Concrètement nous avons fait un premier test grandeur nature l’été dernier, en réceptionnant un voilier cargo en provenance du Mexique au Tréport. Nous avons déchargé, dédouané et distribué son chargement en France et au Royaume-Uni, dont du rhum et du mezcal en suspension de droit d’assise. En septembre 2023 nous avons participé et suivi les tests de navigation de Sailink dans la Manche qui démarre un service de transport similaire à destination des passagers.
Nous ferons un autre test à la fin de l’été 2024 avec un peu de fret pour valider le processus complet. Le go live sera cadencé avec une montée en charge progressive du nombre de rotations par semaine pour avoir le temps d’ajuster ce qui sera nécessaire. Mais nous avons la volonté de proposer un service robuste, clef en main et décarboné bien entendu.
Vous parlez de TMS. Aujourd’hui les chargeurs ont d’autres prestations que le transport en lui-même, la visibilité sur leur flux par exemple.
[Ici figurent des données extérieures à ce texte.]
(** * prompt-catalog: the catalog loader and the validator

    A shallow embedding of [prompt_catalog_mcp/catalog.py] and
    [prompt_catalog_mcp/validator.py], and the properties of the catalog
    specification checked against it.

    Conventions of the embedding.

    - Text ([str]) is [string], read as a sequence of code points
      below 256; the character classes used by the code ([\w],
      [str.strip], [str.lower]) are the ones Python applies to these
      code points, so [\w] holds é and ² besides [[A-Za-z0-9_]].
    - A Python exception is a value of [exn], and code that can raise
      returns a [result].
    - A [dict] is an insertion-ordered association list ([Dict.t]),
      which is what iteration over [.values()] and [.items()] observes.
    - The records of [catalog.py] carry the types their dataclass
      annotations declare ([id: str], [tags: list[str]], ...).  The
      validator works on the raw documents, which are values of [pyval].
    - The third-party code (PyYAML, [json], [jsonschema]) is a parameter,
      the class [Libraries].
    - A catalog root is a [Root]: the files of each directory the code
      scans, with their text as [read_text] decodes it.  The lookups
      of [server.py] and [cli.py] that work on the catalog are embedded
      with it. *)

From Stdlib Require Import ZArith Ascii String.
From stdpp Require Import gmap strings list sorting pretty.

(* ================================================================== *)
(** * Exceptions and results *)

(** The exceptions the code meets.  The two parser errors carry the
    text [str(e)] that the validator copies into its messages. *)
Inductive exn : Type :=
| KeyError
| TypeError
| ValueError
| AttributeError
| YAMLError (text : string)
| JSONDecodeError (text : string).

Inductive result (A : Type) : Type :=
| Ok (a : A)
| Raise (e : exn).
Arguments Ok {A} a.
Arguments Raise {A} e.

Definition bind {A B} (r : result A) (k : A → result B) : result B :=
  match r with
  | Ok a => k a
  | Raise e => Raise e
  end.

Notation "x ←! r ; k" := (bind r (fun x => k))
  (at level 100, r at next level, right associativity).

(** [for x in l: acc = step acc x], where the body can raise. *)
Fixpoint for_each {A S} (step : S → A → result S) (l : list A) (s : S)
  : result S :=
  match l with
  | [] => Ok s
  | x :: l' => s' ←! step s x; for_each step l' s'
  end.

(** A list comprehension whose element expression can raise. *)
Fixpoint comprehension {A B} (f : A → result B) (l : list A)
  : result (list B) :=
  match l with
  | [] => Ok []
  | x :: l' => y ←! f x; ys ←! comprehension f l'; Ok (y :: ys)
  end.

(* ================================================================== *)
(** * Text *)

Module Str.

Definition in_range (lo hi : N) (c : ascii) : bool :=
  ((lo <=? N_of_ascii c) && (N_of_ascii c <=? hi))%N.

(** [str.isalnum] on one character.  Below 256 the alphanumeric
    characters are the ASCII letters and digits, the two ordinal
    indicators (170, 186), the superscripts and fractions (178, 179,
    185, 188-190), the micro sign (181) and the letters from 192 to 255
    without the signs of multiplication (215) and division (247). *)
Definition is_alnum (c : ascii) : bool :=
  in_range 97 122 c || in_range 65 90 c || in_range 48 57 c
  || in_range 170 170 c || in_range 178 179 c || in_range 181 181 c
  || in_range 185 186 c || in_range 188 190 c
  || in_range 192 214 c || in_range 216 246 c || in_range 248 255 c.

(** [\w] in a pattern on [str], without [re.ASCII]: an alphanumeric
    character or the underscore. *)
Definition is_word_char (c : ascii) : bool :=
  is_alnum c || Ascii.eqb c "_".

(** [str.isspace]: tab to carriage return, the four separators 28-31,
    the space, the next-line control (133) and the no-break space
    (160). *)
Definition is_space (c : ascii) : bool :=
  in_range 9 13 c || in_range 28 31 c || Ascii.eqb c " "
  || in_range 133 133 c || in_range 160 160 c.

(** [str.lower] on one character: the capital letters, ASCII and from
    192 to 222 without the multiplication sign, move 32 places up. *)
Definition lower_char (c : ascii) : ascii :=
  if in_range 65 90 c || in_range 192 214 c || in_range 216 222 c
  then ascii_of_N (N_of_ascii c + 32) else c.

(** [s.lower()] *)
Fixpoint lower (s : string) : string :=
  match s with
  | "" => ""
  | String c r => String (lower_char c) (lower r)
  end.

(** [s.startswith(p)] *)
Definition startswith (s p : string) : bool := String.prefix p s.

(** [s[n:]] *)
Fixpoint drop (n : nat) (s : string) : string :=
  match n, s with
  | O, _ => s
  | S n', String _ r => drop n' r
  | S _, "" => ""
  end.

(** [s.endswith(p)] *)
Definition endswith (s p : string) : bool :=
  (String.length p <=? String.length s)
  && String.eqb (drop (String.length s - String.length p) s) p.

(** [s[i:j]] for [0 <= i], [0 <= j] *)
Definition slice (i j : nat) (s : string) : string :=
  String.substring i (j - i) s.

(** [s.index(sub, start)] *)
Definition index (s sub : string) (start : nat) : result nat :=
  match String.index start sub s with
  | Some i => Ok i
  | None => Raise ValueError
  end.

(** [sub in s] *)
Definition contains (sub s : string) : bool :=
  match String.index 0 sub s with
  | Some _ => true
  | None => false
  end.

Fixpoint lstrip (s : string) : string :=
  match s with
  | String c r => if is_space c then lstrip r else s
  | "" => ""
  end.

Fixpoint rstrip (s : string) : string :=
  match s with
  | String c r =>
      match rstrip r with
      | "" => if is_space c then "" else String c ""
      | r' => String c r'
      end
  | "" => ""
  end.

(** [s.strip()] *)
Definition strip (s : string) : string := rstrip (lstrip s).

(** [sep.join(l)] *)
Definition join (sep : string) (l : list string) : string :=
  String.concat sep l.

(** [s.replace(old, new)] scans [s] from the left; where [old] starts it
    emits [new] and jumps over the occurrence, elsewhere it copies one
    character.  [skip] counts the characters of the current occurrence
    that are still to be jumped over. *)
Fixpoint replace_go (old new : string) (skip : nat) (s : string) : string :=
  match s with
  | "" => ""
  | String c r =>
      match skip with
      | S k => replace_go old new k r
      | O =>
          if String.prefix old s
          then new +:+ replace_go old new (String.length old - 1) r
          else String c (replace_go old new 0 r)
      end
  end.

(** With an empty [old], Python puts [new] before every character and at
    the end. *)
Fixpoint interleave (new s : string) : string :=
  match s with
  | "" => new
  | String c r => new +:+ String c (interleave new r)
  end.

Definition replace (s old new : string) : string :=
  match old with
  | "" => interleave new s
  | _ => replace_go old new 0 s
  end.

(** The longest run of word characters at the head of [s], and the rest. *)
Fixpoint span_word (s : string) : string * string :=
  match s with
  | String c r =>
      if is_word_char c
      then let '(w, r') := span_word r in (String c w, r')
      else ("", s)
  | "" => ("", "")
  end.

(** A match of [\{\{(\w+)\}\}] at the head of [s]: the group and the
    text after the match.  The greedy [\w+] takes the longest run of word
    characters; giving characters back cannot help, for what then follows
    is a word character and not a closing brace. *)
Definition match_placeholder (s : string) : option (string * string) :=
  match s with
  | String "{" (String "{" r) =>
      match span_word r with
      | (String c w, String "}" (String "}" r')) => Some (String c w, r')
      | _ => None
      end
  | _ => None
  end.

(** [re.findall(r"\{\{(\w+)\}\}", s)]: the groups of the leftmost,
    non-overlapping matches. *)
Fixpoint findall_go (skip : nat) (s : string) : list string :=
  match s with
  | "" => []
  | String c r =>
      match skip with
      | S k => findall_go k r
      | O =>
          match match_placeholder s with
          | Some (w, _) => w :: findall_go (String.length w + 3) r
          | None => findall_go 0 r
          end
      end
  end.

Definition findall_placeholders (s : string) : list string := findall_go 0 s.

(** [f"{{{{{key}}}}}"] *)
Definition placeholder (key : string) : string := "{{" +:+ key +:+ "}}".

(** [sorted(l)] on strings *)
Definition sorted (l : list string) : list string := merge_sort String.le l.

(** [list(dict.fromkeys(l))]: the keys in the order in which they were
    first inserted. *)
Definition fromkeys (l : list string) : list string :=
  foldl (fun keys x => if bool_decide (x ∈ keys) then keys else keys ++ [x])
        [] l.

End Str.

(* ================================================================== *)
(** * Dictionaries *)

(** A [dict] with [str] keys.  Python keeps the keys in the order of
    their first insertion, and an assignment to a key that is present
    replaces the value where it stands. *)
Module Dict.

Definition t (V : Type) : Type := list (string * V).

Fixpoint get {V} (k : string) (d : t V) : option V :=
  match d with
  | [] => None
  | (k', v) :: d' => if decide (k = k') then Some v else get k d'
  end.

(** [d[k] = v] *)
Fixpoint set {V} (k : string) (v : V) (d : t V) : t V :=
  match d with
  | [] => [(k, v)]
  | (k', v') :: d' =>
      if decide (k = k') then (k, v) :: d' else (k', v') :: set k v d'
  end.

(** [k in d] *)
Definition mem {V} (k : string) (d : t V) : bool :=
  match get k d with
  | Some _ => true
  | None => false
  end.

Definition keys {V} (d : t V) : list string := d.*1.
Definition values {V} (d : t V) : list V := d.*2.

End Dict.

(* ================================================================== *)
(** * Raw documents *)

(** What [yaml.safe_load] and [json.loads] return: [None], booleans,
    integers, text, lists, and mappings with text keys. *)
#[warnings="-register-all"]
Inductive pyval : Type :=
| PNone
| PBool (b : bool)
| PInt (z : Z)
| PStr (s : string)
| PList (l : list pyval)
| PDict (d : list (string * pyval)).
Faire de l’import export en multimodale nécessite un suivi et un partage précis des informations. Comment appréhendez vous ce point ?
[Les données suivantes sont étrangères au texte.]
(** * Wagtail API v2 router: a shallow embedding of
      [wagtail/api/v2/router.py] and the properties of its registry,
      reverse lookup and URL assembly. *)

From stdpp Require Import gmap strings list.

Local Open Scope string_scope.

(** ** Python values the router handles *)

(** Exceptions the modelled code can raise. *)
Inductive PyExn :=
| KeyError
| Exception (msg : string).

(** Outcome of a call: a returned value or a raised exception. *)
Inductive PyResult (A : Type) :=
| Returned (a : A)
| Raised (e : PyExn).
Arguments Returned {A} a.
Arguments Raised {A} e.

(** A class object used as a model.  Classes hash and compare by identity,
    so [cls_id] stands for the object; [cls_ancestors] is the rest of the
    linearised ancestry.  Python puts the class itself first in its
    [__mro__]. *)
Record PyClass := {
  cls_id : positive;
  cls_ancestors : list positive
}.

Definition __mro__ (c : PyClass) : list positive :=
  cls_id c :: cls_ancestors c.

(** A request object: its path and its instance attributes, which hold
    references to other objects. *)
Record HttpRequest := {
  request_path : string;
  request_attrs : gmap string positive
}.

Definition setattr (request : HttpRequest) (attr : string) (obj : positive)
  : HttpRequest :=
  {| request_path := request_path request;
     request_attrs := <[attr := obj]> (request_attrs request) |}.

Definition getattr (request : HttpRequest) (attr : string) : option positive :=
  request_attrs request !! attr.

Record HttpResponse := {
  status_code : Z;
  content : string
}.

(** Positional and keyword arguments forwarded to a view. *)
Record CallArgs := {
  args : list string;
  kwargs : list (string * string)
}.

(** A view callable.  It receives the (mutable) request, so the request is
    threaded through; [view_name] and [view_doc] are the metadata that
    [functools.wraps] copies. *)
Record View := {
  view_name : string;
  view_doc : string;
  view_call : HttpRequest → CallArgs → PyResult HttpResponse * HttpRequest
}.

(** Django's URL configuration entries: a pattern bound to a view, or a
    resolver that includes a nested list under a namespace. *)
#[local] Set Warnings "-register-all".
Inductive Route :=
| URLPattern (regex : string) (callback : View) (name : string)
| URLResolver (regex : string) (url_patterns : list Route)
              (app_name : string) (namespace : string).

(** [django.urls.include((patterns, app_name), namespace=...)]. *)
Definition include (arg : list Route * string) (namespace : string)
  : list Route * string * string :=
  (arg.1, arg.2, namespace).

(** [django.urls.re_path(regex, include(...))]. *)
Definition re_path (regex : string) (included : list Route * string * string)
  : Route :=
  URLResolver regex included.1.1 included.1.2 included.2.

(** ** Endpoint classes (external collaborators) *)

Module Endpoint.
(** What the router uses of an endpoint class: its [model] attribute and
    three class methods.  The class methods are taken as given: each call
    returns a value, [get_urlpatterns] a freshly built list. *)
Record t := {
  model : option PyClass;
  get_urlpatterns : list Route;
  get_model_listing_urlpath : PyClass → string → option string;
  get_object_detail_urlpath : PyClass → Z → string → option string
}.
End Endpoint.

(** ** Insertion-ordered dictionaries

    [dict] keeps its keys in insertion order and [items()] iterates in that
    order; assigning to an existing key keeps its position. *)

Section ordered_dict.
Context {K V : Type} `{EqDecision K}.

Fixpoint dict_setitem (d : list (K * V)) (k : K) (v : V) : list (K * V) :=
  match d with
  | [] => [(k, v)]
  | (k', v') :: rest =>
      if decide (k' = k) then (k', v) :: rest
      else (k', v') :: dict_setitem rest k v
  end.
(** * PDV flight simulation (src/Code/ensemble_system/pdv.h)

    Shallow embedding of the PDV (powered delivery vehicle) class: its
    energy accountant, its accumulator mutators and the flight simulation
    driver.  Finite doubles are modelled by exact rationals [Q]; the
    non-finite IEEE values are kept as separate constructors where the
    accountant's behaviour on them matters. *)

From Stdlib Require Import Arith QArith Qpower Qminmax Qabs List Bool Lia Lqa.
Import ListNotations.

Open Scope Q_scope.

(** ** Doubles: finite values as rationals, plus the IEEE specials *)

Inductive double : Type :=
| Fin (q : Q)
| PInf
| NInf
| NaN.

Definition is_finite (x : double) : bool :=
  match x with Fin _ => true | _ => false end.

(** IEEE addition on the special values; finite sums are exact. *)
Definition dadd (x y : double) : double :=
  match x, y with
  | Fin a, Fin b => Fin (a + b)
  | NaN, _ | _, NaN => NaN
  | PInf, NInf | NInf, PInf => NaN
  | PInf, _ | _, PInf => PInf
  | NInf, _ | _, NInf => NInf
  end.

Definition sign_inf (positive : bool) : double :=
  if positive then PInf else NInf.

(** IEEE multiplication on the special values; finite products are exact. *)
Definition dmul (x y : double) : double :=
  match x, y with
  | Fin a, Fin b => Fin (a * b)
  | NaN, _ | _, NaN => NaN
  | Fin a, PInf | PInf, Fin a =>
      if Qeq_bool a 0 then NaN else sign_inf (negb (Qle_bool a 0))
  | Fin a, NInf | NInf, Fin a =>
      if Qeq_bool a 0 then NaN else sign_inf (Qle_bool a 0)
  | PInf, PInf | NInf, NInf => PInf
  | PInf, NInf | NInf, PInf => NInf
  end.
(** * The live transformation pipeline of the XSLT viewer

    A shallow embedding of [src/app/components/XsltTransformer.tsx]:
    the [performTransformation] callback, the [useLocalStorage] hook and
    the debounced re-run scheduled by the component's effect.

    The browser supplies the XML parser, the XSLT processor, the
    serializer, the JSON codec and the key-value storage.  Those are kept
    behind interfaces ([Host], [Json]); the component's own logic is
    written out over them, call by call. *)

From Stdlib Require Import String Ascii List Bool Arith Lia.
From stdpp Require Import base option list strings gmap.

Set Warnings "-register-all".
Local Open Scope string_scope.
Local Open Scope list_scope.

(** ** The document object model, as far as the component looks at it *)

Module Dom.

(** A node of a parsed tree.  Processing instructions and document type
    nodes carry neither a tag name nor text content seen by an element,
    exactly like comments, and are represented as [Comment]. *)
Inductive Node : Type :=
| Element (tagName : string) (attributes : list (string * string))
          (childNodes : list Node)
| Text (data : string)
| Comment (data : string).

Record Document : Type := mkDocument { documentChildren : list Node }.

(** Every element at or below [n], in tree (pre-)order. *)
Fixpoint elementsOf (n : Node) : list Node :=
  match n with
  | Element _ _ kids => n :: List.flat_map elementsOf kids
  | _ => []
  end.

Definition hasTag (name : string) (n : Node) : bool :=
  match n with
  | Element t _ _ => String.eqb t name
  | _ => false
  end.

(** [document.getElementsByTagName(name)]: the descendant elements
    whose qualified name is [name], in tree order. *)
Definition getElementsByTagName (d : Document) (name : string) : list Node :=
  List.filter (hasTag name) (List.flat_map elementsOf (documentChildren d)).

(** The concatenated data of the text nodes below a node. *)
Fixpoint descendantText (n : Node) : string :=
  match n with
  | Element _ _ kids =>
      List.fold_right (fun k acc => descendantText k +:+ acc) EmptyString kids
  | Text s => s
  | Comment _ => EmptyString
  end.

(** [node.textContent] *)
Definition textContent (n : Node) : string :=
  match n with
  | Comment s => s
  | _ => descendantText n
  end.

End Dom.
Import Dom.

(** ** Exceptions and host calls *)

(** A thrown JavaScript [Error] (or [DOMException]); the handler in the
    component reads nothing but its [message]. *)
Record Exn : Type := Error { message : string }.

(** The calls a run makes into the platform. *)
Inductive HostCall : Type :=
| CallParseFromString (text : string)
| CallImportStylesheet (stylesheet : Document)
| CallTransformToDocument (source : Document)
| CallSerializeToString (result : Document).

(** A computation that records the host calls it makes and either throws
    or returns. *)
Definition Eff (A : Type) : Type := list HostCall * (Exn + A).

Definition ret {A} (a : A) : Eff A := ([], inr a).
Definition throw {A} (e : Exn) : Eff A := ([], inl e).
Definition bind {A B} (m : Eff A) (k : A -> Eff B) : Eff B :=
  match m with
  | (tr, inl e) => (tr, inl e)
  | (tr, inr a) => let '(tr', r) := k a in (tr ++ tr', r)
  end.
Definition call {A} (c : HostCall) (r : Exn + A) : Eff A := ([c], r).

Notation "x <- m ;; k" := (bind m (fun x => k))
  (at level 100, m at next level, right associativity).
Notation "m ;;; k" := (bind m (fun _ => k))
  (at level 100, right associativity).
S’équiper d’un TMS est un gros investissement pour une petite société qui démarre. Nous avons beaucoup de chance, quand j’ai fait part de mon projet à Generix, mon employeur jusqu’à la fin de l’été, il a proposé de nous sponsoriser avec l’un de ses outils. Nous utiliserons la solution DFR de DDS.
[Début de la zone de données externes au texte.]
Lemma particle_in_volume (r : number) (i : nat) (rng : Rng) :
  fair rng ->
  in_volume (position (fst (particle r i rng))) = true /\
  fair (snd (particle r i rng)).
Proof.
  intros Hf. unfold particle, bind, ret, Math_random. cbn [fst snd position].
  split; [apply position_in_volume; apply Hf | intros j; apply Hf].
Qed.

Lemma LungsModel_some (pledgeCount r : number) (rng : Rng) (z : Z) :
  Array_from_length (Math_floor (r * #50)%js) = Some (seq 0 (Z.to_nat z)) ->
  fst (LungsModel pledgeCount r rng) =
  Some (fst (mapM (particle r) (seq 0 (Z.to_nat z)) rng)).
Proof.
  intros H. unfold LungsModel. rewrite H. unfold bind, ret.
  destruct (mapM (particle r) (seq 0 (Z.to_nat z)) rng) as [ps r']. reflexivity.
Qed.

(** *** Which draw makes which particle, and how many there are *)

Lemma drop_spec (n : nat) : forall (rng : Rng) (i : nat), drop n rng i = rng (n + i)%nat.
Proof.
  induction n as [ | n IH]; intros rng i; [reflexivity | ].
  cbn [drop]. rewrite IH. reflexivity.
Qed.

Lemma drop_add (a b : nat) : forall rng : Rng, drop (a + b) rng = drop b (drop a rng).
Proof.
  induction a as [ | a IH]; intros rng; [reflexivity | ].
  cbn [Nat.add drop]. apply IH.
Qed.


(** A callback that makes [k] calls of [Math.random]: element [j] of the
    mapped array is computed on the generator after [k * j] calls. *)
Lemma mapM_nth_error {A B : Type} (f : A -> M B) (k : nat) (l : list A) :
  (forall a r, snd (f a r) = drop k r) ->
  forall (rng : Rng) (j : nat) (b : B),
    nth_error (fst (mapM f l rng)) j = Some b ->
    exists a, nth_error l j = Some a /\ b = fst (f a (drop (k * j) rng)).
Proof.
  intros Hf. induction l as [ | a l IH]; intros rng j b.
  - destruct j; discriminate.
  - rewrite mapM_cons. cbn [fst]. destruct j as [ | j]; cbn [nth_error].
    + intros [= <-]. exists a. split; [reflexivity | ].
      rewrite Nat.mul_0_r. reflexivity.
    + intros H. destruct (IH _ _ _ H) as [a' [Ha' ->]].
      exists a'. split; [exact Ha' | ].
      rewrite Hf, <- drop_add.
      replace (k * S j)%nat with (k + k * j)%nat by lia. reflexivity.
Qed.

Lemma mapM_drop {A B : Type} (f : A -> M B) (k : nat) (l : list A) :
  (forall a r, snd (f a r) = drop k r) ->
  forall rng : Rng, snd (mapM f l rng) = drop (k * length l) rng.
Proof.
  intros Hf. induction l as [ | a l IH]; intros rng.
  - rewrite Nat.mul_0_r. reflexivity.
  - rewrite mapM_cons. cbn [snd length]. rewrite IH, Hf, <- drop_add.
    replace (k * S (length l))%nat with (k + k * length l)%nat by lia. reflexivity.
Qed.

Lemma nth_error_seq_eq (len : nat) : forall (s j a : nat),
  nth_error (seq s len) j = Some a -> a = (s + j)%nat.
Proof.
  induction len as [ | len IH]; intros s j a; [destruct j; discriminate | ].
  destruct j as [ | j]; cbn [seq nth_error].
  - intros [= <-]. lia.
  - intros H. apply IH in H. lia.
Qed.

(** Particle [j] is computed from the draws [3 j], [3 j + 1] and
    [3 j + 2]. *)
Lemma particle_nth (r : number) (len : nat) (rng : Rng) (j : nat) (p : Particle) :
  nth_error (fst (mapM (particle r) (seq 0 len) rng)) j = Some p ->
  p = {| key := j;
         position := (((rng (3 * j)%nat - dec 5 10) * #2)%js,
                      ((rng (3 * j + 1)%nat - dec 5 10) * dec 15 10)%js,
                      ((rng (3 * j + 2)%nat - dec 5 10) * dec 5 10)%js);
         radius := dec 2 100;
         emissiveIntensity := r |}.
Proof.
  intros H.
  destruct (mapM_nth_error (particle r) 3 (seq 0 len)
              ltac:(intros a r0; reflexivity) rng j p H) as [a [Ha ->]].
  apply nth_error_seq_eq in Ha. cbn [Nat.add] in Ha. subst a.
  unfold particle, bind, ret, Math_random. cbn [fst snd].
  rewrite !drop_spec, Nat.add_0_r. reflexivity.
Qed.

Lemma particles_below_200 :
  forallb (fun n =>
    match Array_from_length (Math_floor (fillLevel #n * #50)%js) with
    | Some l => Z.of_nat (length l) =?
                (if n =? 116 then markers_exact n - 1 else markers_exact n)
    | None => false
    end) (range 0 200) = true.
Proof. vm_compute. reflexivity. Qed.

(** The number of particles of every count against the exact one. *)
Lemma particles_against_exact (n : Z) (pledgeCount : number) (rng : Rng) :
  0 <= n ->
  option_map (@length Particle) (fst (LungsModel pledgeCount (fillLevel #n%js) rng)) =
  Some (Z.to_nat (if n =? 116 then markers_exact n - 1 else markers_exact n)).
Proof.
  intros Hn. destruct (Z_lt_le_dec n 200) as [Hlt | Hge].
  - pose proof (range_forall _ 0 200 particles_below_200 n ltac:(lia)) as H.
    cbv beta in H. unfold LungsModel.
    destruct (Array_from_length (Math_floor (fillLevel #n * #50)%js)) as [l | ];
      [ | discriminate].
    apply Z.eqb_eq in H. rewrite <- H, Nat2Z.id.
    unfold bind, ret. pose proof (mapM_length (particle (fillLevel #n%js)) l rng) as HL.
    destruct (mapM (particle (fillLevel #n%js)) l rng) as [ps r'].
    cbn [fst option_map] in *. rewrite HL. reflexivity.
  - rewrite (fillLevel_saturates n Hge), (markers_exact_saturates n Hge).
    destruct (Z.eqb_spec n 116) as [E | _]; [lia | ].
    reflexivity.
Qed.

(** C7, as amended.  For every fill ratio of [0, 1] the scene holds
    Math.floor(ratio * 50) particles, the product being the rounded one of
    the doubles: for a pledge count that is floor(min(count / 200, 1) * 50)
    of exact arithmetic, except at 116 pledges, which give one particle
    less.  Particle j has key j, radius 0.02, the fill level as emissive
    intensity and the position ((u - 0.5) * 2, (v - 0.5) * 1.5,
    (w - 0.5) * 0.5) for the draws 3 j, 3 j + 1 and 3 j + 2 of
    Math.random, inside the volume x in [-1, 1], y in [-0.75, 0.75],
    z in [-0.25, 0.25]; another generator gives as many particles at the
    positions of its own draws, and two generators can give different
    positions; 0 pledges give no particle and 200 pledges give exactly
    50. *)
Theorem particles_in_volume (pledgeCount r : number) (rng rng' : Rng) (n : Z) :
  valid r = true -> le #0%js r = true -> le r #1%js = true ->
  fair rng -> 0 <= n ->
  (exists ps ps',
    fst (LungsModel pledgeCount r rng) = Some ps /\
    fst (LungsModel pledgeCount r rng') = Some ps' /\
    strict_eq #(Z.of_nat (length ps))%js (Math_floor (r * #50)%js) = true /\
    length ps' = length ps /\
    Forall (fun p => in_volume (position p) = true) ps /\
    (forall j p, nth_error ps j = Some p ->
       p = {| key := j;
              position := (((rng (3 * j)%nat - dec 5 10) * #2)%js,
                           ((rng (3 * j + 1)%nat - dec 5 10) * dec 15 10)%js,
                           ((rng (3 * j + 2)%nat - dec 5 10) * dec 5 10)%js);
              radius := dec 2 100;
              emissiveIntensity := r |}) /\
    (forall j p, nth_error ps' j = Some p ->
       position p = (((rng' (3 * j)%nat - dec 5 10) * #2)%js,
                     ((rng' (3 * j + 1)%nat - dec 5 10) * dec 15 10)%js,
                     ((rng' (3 * j + 2)%nat - dec 5 10) * dec 5 10)%js))) /\
  option_map (@length Particle) (fst (LungsModel pledgeCount (fillLevel #n%js) rng)) =
    Some (Z.to_nat (if n =? 116 then markers_exact n - 1 else markers_exact n)) /\
  (exists g g', fair g /\ fair g' /\
     fst (LungsModel pledgeCount (fillLevel #4%js) g) <>
     fst (LungsModel pledgeCount (fillLevel #4%js) g')) /\
  fst (LungsModel pledgeCount (fillLevel #0%js) rng) = Some [] /\
  option_map (@length Particle)
    (fst (LungsModel pledgeCount (fillLevel #200%js) rng)) = Some 50%nat.
Proof.
  intros Hv H0 H1 Hf Hn.
  destruct (markers_count r 50 Hv H0 H1 ltac:(lia)) as [z [Hz [Ha He]]].
  split.
  { exists (fst (mapM (particle r) (seq 0 (Z.to_nat z)) rng)),
           (fst (mapM (particle r) (seq 0 (Z.to_nat z)) rng')).
    rewrite !mapM_length, !length_seq, Z2Nat.id by lia.
    split; [apply LungsModel_some; exact Ha | ].
    split; [apply LungsModel_some; exact Ha | ].
    split; [exact He | ].
    split; [reflexivity | ].
    split.
    { apply mapM_Forall with (I := fair); [ | exact Hf].
      intros a r0 Hr0. apply particle_in_volume. exact Hr0. }
    split.
    - intros j p H. exact (particle_nth _ _ _ _ _ H).
    - intros j p H. rewrite (particle_nth _ _ _ _ _ H). reflexivity. }
  split; [apply particles_against_exact; exact Hn | ].
  split; [ | split; reflexivity].
  exists (fun _ => dec 1 10), (fun _ => dec 9 10).
  split; [intros i; reflexivity | ]. split; [intros i; reflexivity | ].
  intros H. vm_compute in H. discriminate.
Qed.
C’est un TMS spécialement conçu pour les transitaires. Il nous permettra d’organiser et suivre précisément chacune des expéditions, de communiquer avec les douanes, de traiter notre facturation, de digitaliser une grande partie des documents et de communiquer à nos clients le bon déroulement des opérations. Il y a même une fonctionnalité pour suivre notre comptabilités matières nécessaire pour nos accréditation IST et d’entrepositaire agréé.
Cela se voit moins que les opérations physiques, mais en termes d’efficacité, de qualité et de sécurité c’est un gain énorme.
C’est clairement un atout de poids en effet. C’est top ! Néanmoins, j’imagine que vos coûts restent peut-être élevés. La cible sera des produits à haute valeur ajoutée ?
Les cales sont conçues pour transporter le chargement de camion complet de palettes de produit sec. Pour un complet vers l’Europe, le coût à la palette est de 115 EUR en incluant le cross dock, la stabilité du prix, l’absence d’émission de CO2 et l’image du transport à la voile.
Le prix n’est pas une barrière pour traiter un flux industriel et nos capacités de transport sont encore limitées par la dimension de nos cales. Commencer à travailler avec Orée aujourd’hui, c’est sécuriser son transport pour demain.
C’est aussi permettre à des entreprises de démarrer ou amplifier leur démarche de décarbonation par l’attribution d’une partie de leurs flux via notre solution de transport à la voile. La neutralité carbone de 2050, c’est demain.
Il me reste une question, vous répondez souvent par « nous », apparemment vous ne travaillez pas seul ?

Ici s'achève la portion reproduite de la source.